4.03.2019

Chapter Five: QUESTIONS


This snuggly boy doesn't cry as much as they (hospital people) want him to, so after a quick skin-to-skin he's taken for some rubbing and some weighing and some Apgars. As he gets scrubbed down a bit, Joseph notes the little bump on his nose. What is that? It kind of stands out a bit. The nurse takes a look. Randall takes a look. He decides to call in a neonatologist for an opinion. 



In the meantime, we learn his metric weight. As the nurse goes to convert it to pounds, I turn to Joe and nearly yell, "This is your moment." For years he has practiced conversions in his head for fun; why, if not for this?? He beats the nurse's Google search but doesn't believe his own math: our baby is...smaller than five pounds? Four pounds and eleven ounces, to be exact. Whatever happened to the six pound measurement we saw at Monday's ultrasound?

By the time I've been stitched up (the real reason to want an epidural), my baby has been swaddled and photographed and snuggled by everyone in the room. I'm happy to share him, but I'm wondering if I should try breastfeeding him? Out of this entire saga, this is my single regret: I waited for someone to give me permission, not realizing until much later that his first feeding timeline was entirely up to me. And as a result, we didn't get around to trying breastfeeding for hours longer than I would have chosen. (Luckily, he has a natural talent for it.)

The nose theories begin when the neonatologist arrives. Her first thought is that maybe his nose spent some time smashed against my heart-shaped uterine wall. It feels unlikely to me (there's a bump, not a dip), but I don't have any better theories to offer. She decides to call in a couple doctor friends of hers: an ear-nose-throat specialist and a geneticist, both of whom work primarily with babies and children. We'll meet with them (plus a couple others) over the next two hospital days.




Fast forward a bit: we've moved downstairs to the mother-baby wing of the hospital. We've met new nurses and a lactation specialist, we've accepted homework assignments (apparently we need to name this baby), we've pumped and spilled colostrum (okay that one was just me), and we've learned nether-region care (...yikes). We are beyond exhausted, due primarily to having spent two restless nights in the hospital already, oh--and to giving birth. After seeing a few visitors, we send "Boy Facer" to the nursery for his next feeding and fall asleep as quickly as we can. I do not question for one second if this is the "right" thing to do, and suddenly it feels like a blessing that his first feeding wasn't from my breast. If he can have hospital milk once, he can have it again, right?

We make it through the night (feedings and medications interrupting every couple hours) and awake to a day full of nose-bump investigations. I won't realize until day three that most parents spend these days hanging out with their baby. We spend the first day either in separate places or recovering from separation (kangaroo care, always), only to be separated again. Every three hours, we're checking vitals, which is apparently a thing for tiny babies. How's his temperature? How's his glucose? Did he poop?

As the nurses monitor bodily functions, doctors and specialists theorize about and monitor the potential implications of this nose bump. Is it just a bump, or is it symptomatic of something bigger? If it were just the bump, maybe we wouldn't worry, but add in the echogenic focus from ultrasounds and his abnormally small size and my heart-shaped uterus and maybe something else is going on here. We just want to add as many pieces to the puzzle as we can while we're still in the hospital. Here are some of those pieces:

Can he breathe through that nose? Yes. Look at him, still alive.
What kind of tissue is inside there? Shrug.
Was the placenta normal? Let's send it for testing.
Does he hear normally? Maybe not. Come back for another test in a week.
Is his heart okay? Yes. EKG confirms.
Is his inner nose structurally normal? Yes. World's tiniest scope confirms.
Does he need surgery? Maybe. Come back when he's a year old.
Has his skull fused early? Nope. Lucky day.

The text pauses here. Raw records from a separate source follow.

(** * make_xftmpl: binary encoding of X templates from their text format

    A shallow embedding of [tools/make_xftmpl.c] and the properties of its
    lexer, output buffer, header check and sink writers.

    Conventions of the embedding.
    - File contents and memory are lists of [byte]; C integers are [Z] with
      their wrap-around written out ([UINT] and [DWORD] are 32 bits wide).
    - [char] is signed and [EOF] is [-1] (the x86 ABIs): the byte [xff]
      stored in a [char] converts back to the [int] [-1].
    - The byte order of the host is a parameter, [host].
    - The static variables of the C file and the [struct parser] are the
      fields of one [state] record, threaded through a small monad whose
      outcomes are a normal return, [fatal_error] (the process exits with
      status 1) and undefined behaviour of the C program.
    - The input and output streams have no I/O errors.  In the encoder
      proper [realloc] never fails; the encoder is given a second time with
      a [realloc] that can return [NULL] ([write_bytes_alloc] and the
      functions built on it), and is shown to be the first one when every
      request is granted. *)

From Stdlib Require Import ZArith Bool Lia String Ascii List.
From Stdlib Require Import Strings.Byte.
Import ListNotations.
Local Open Scope Z_scope.

(** ** Bytes *)

Definition Z_of_byte (b : byte) : Z := Z.of_N (Byte.to_N b).

Definition byte_of_Z (z : Z) : byte :=
  match Byte.of_N (Z.to_N (z mod 256)) with
  | Some b => b
  | None => x00
  end.

Definition bytes_of_string (s : string) : list byte := list_byte_of_string s.

Inductive byte_order := LittleEndian | BigEndian.

(** The object representation of an [n]-byte unsigned integer. *)
Definition le_bytes (n : nat) (v : Z) : list byte :=
  map (fun i => byte_of_Z (Z.shiftr v (8 * Z.of_nat i))) (seq 0 n).

Definition host_bytes (host : byte_order) (n : nat) (v : Z) : list byte :=
  match host with
  | LittleEndian => le_bytes n v
  | BigEndian => rev (le_bytes n v)
  end.

(** ** Token codes *)

Definition TOKEN_NAME : Z := 1.
Definition TOKEN_STRING : Z := 2.
Definition TOKEN_INTEGER : Z := 3.
Definition TOKEN_GUID : Z := 5.
Definition TOKEN_INTEGER_LIST : Z := 6.
Definition TOKEN_FLOAT_LIST : Z := 7.
Definition TOKEN_OBRACE : Z := 10.
Definition TOKEN_CBRACE : Z := 11.
Definition TOKEN_OPAREN : Z := 12.
Definition TOKEN_CPAREN : Z := 13.
Definition TOKEN_OBRACKET : Z := 14.
Definition TOKEN_CBRACKET : Z := 15.
Definition TOKEN_OANGLE : Z := 16.
Definition TOKEN_CANGLE : Z := 17.
Definition TOKEN_DOT : Z := 18.
Definition TOKEN_COMMA : Z := 19.
Definition TOKEN_SEMICOLON : Z := 20.
Definition TOKEN_TEMPLATE : Z := 31.
Definition TOKEN_WORD : Z := 40.
Definition TOKEN_DWORD : Z := 41.
Definition TOKEN_FLOAT : Z := 42.
Definition TOKEN_DOUBLE : Z := 43.
Definition TOKEN_CHAR : Z := 44.
Definition TOKEN_UCHAR : Z := 45.
Definition TOKEN_SWORD : Z := 46.
Definition TOKEN_SDWORD : Z := 47.
Definition TOKEN_VOID : Z := 48.
Definition TOKEN_LPSTR : Z := 49.
Definition TOKEN_UNICODE : Z := 50.
Definition TOKEN_CSTRING : Z := 51.
Definition TOKEN_ARRAY : Z := 52.

(** [struct keyword] and the table [reserved_words]. *)
Record keyword := mkKeyword { word : list byte; token : Z }.

Definition reserved_words : list keyword :=
  [ mkKeyword (bytes_of_string "ARRAY") TOKEN_ARRAY;
    mkKeyword (bytes_of_string "CHAR") TOKEN_CHAR;
    mkKeyword (bytes_of_string "CSTRING") TOKEN_CSTRING;
    mkKeyword (bytes_of_string "DOUBLE") TOKEN_DOUBLE;
    mkKeyword (bytes_of_string "DWORD") TOKEN_DWORD;
    mkKeyword (bytes_of_string "FLOAT") TOKEN_FLOAT;
    mkKeyword (bytes_of_string "SDWORD") TOKEN_SDWORD;
    mkKeyword (bytes_of_string "STRING") TOKEN_LPSTR;
    mkKeyword (bytes_of_string "SWORD") TOKEN_SWORD;
    mkKeyword (bytes_of_string "TEMPLATE") TOKEN_TEMPLATE;
    mkKeyword (bytes_of_string "UCHAR") TOKEN_UCHAR;
    mkKeyword (bytes_of_string "UNICODE") TOKEN_UNICODE;
    mkKeyword (bytes_of_string "VOID") TOKEN_VOID;
    mkKeyword (bytes_of_string "WORD") TOKEN_WORD ].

Does he have a "syndrome"? Maybe. Let's discuss again tomorrow.

Ultimately we rule out lots of potentially related issues, but we're left with the lingering question of why that adorable bump exists. Does he have a genetic syndrome? The geneticist meets with us in such a caring way that I can tell she knows she's delivering "news." But since he has nothing immediately pressing or urgent required for his daily care, we are not concerned. The answer to the syndrome question is a probable yes, but the syndrome in question has few dramatic implications. Testing doesn't seem urgent (plus there's the added variable of the bump's development over time), so we schedule a genetics appointment around his six-month birthday.

Oh, and we've named this boy: Brooks. It reverberates as correct through my entire body when Joseph declares it his first choice. That name and this baby are both keepers!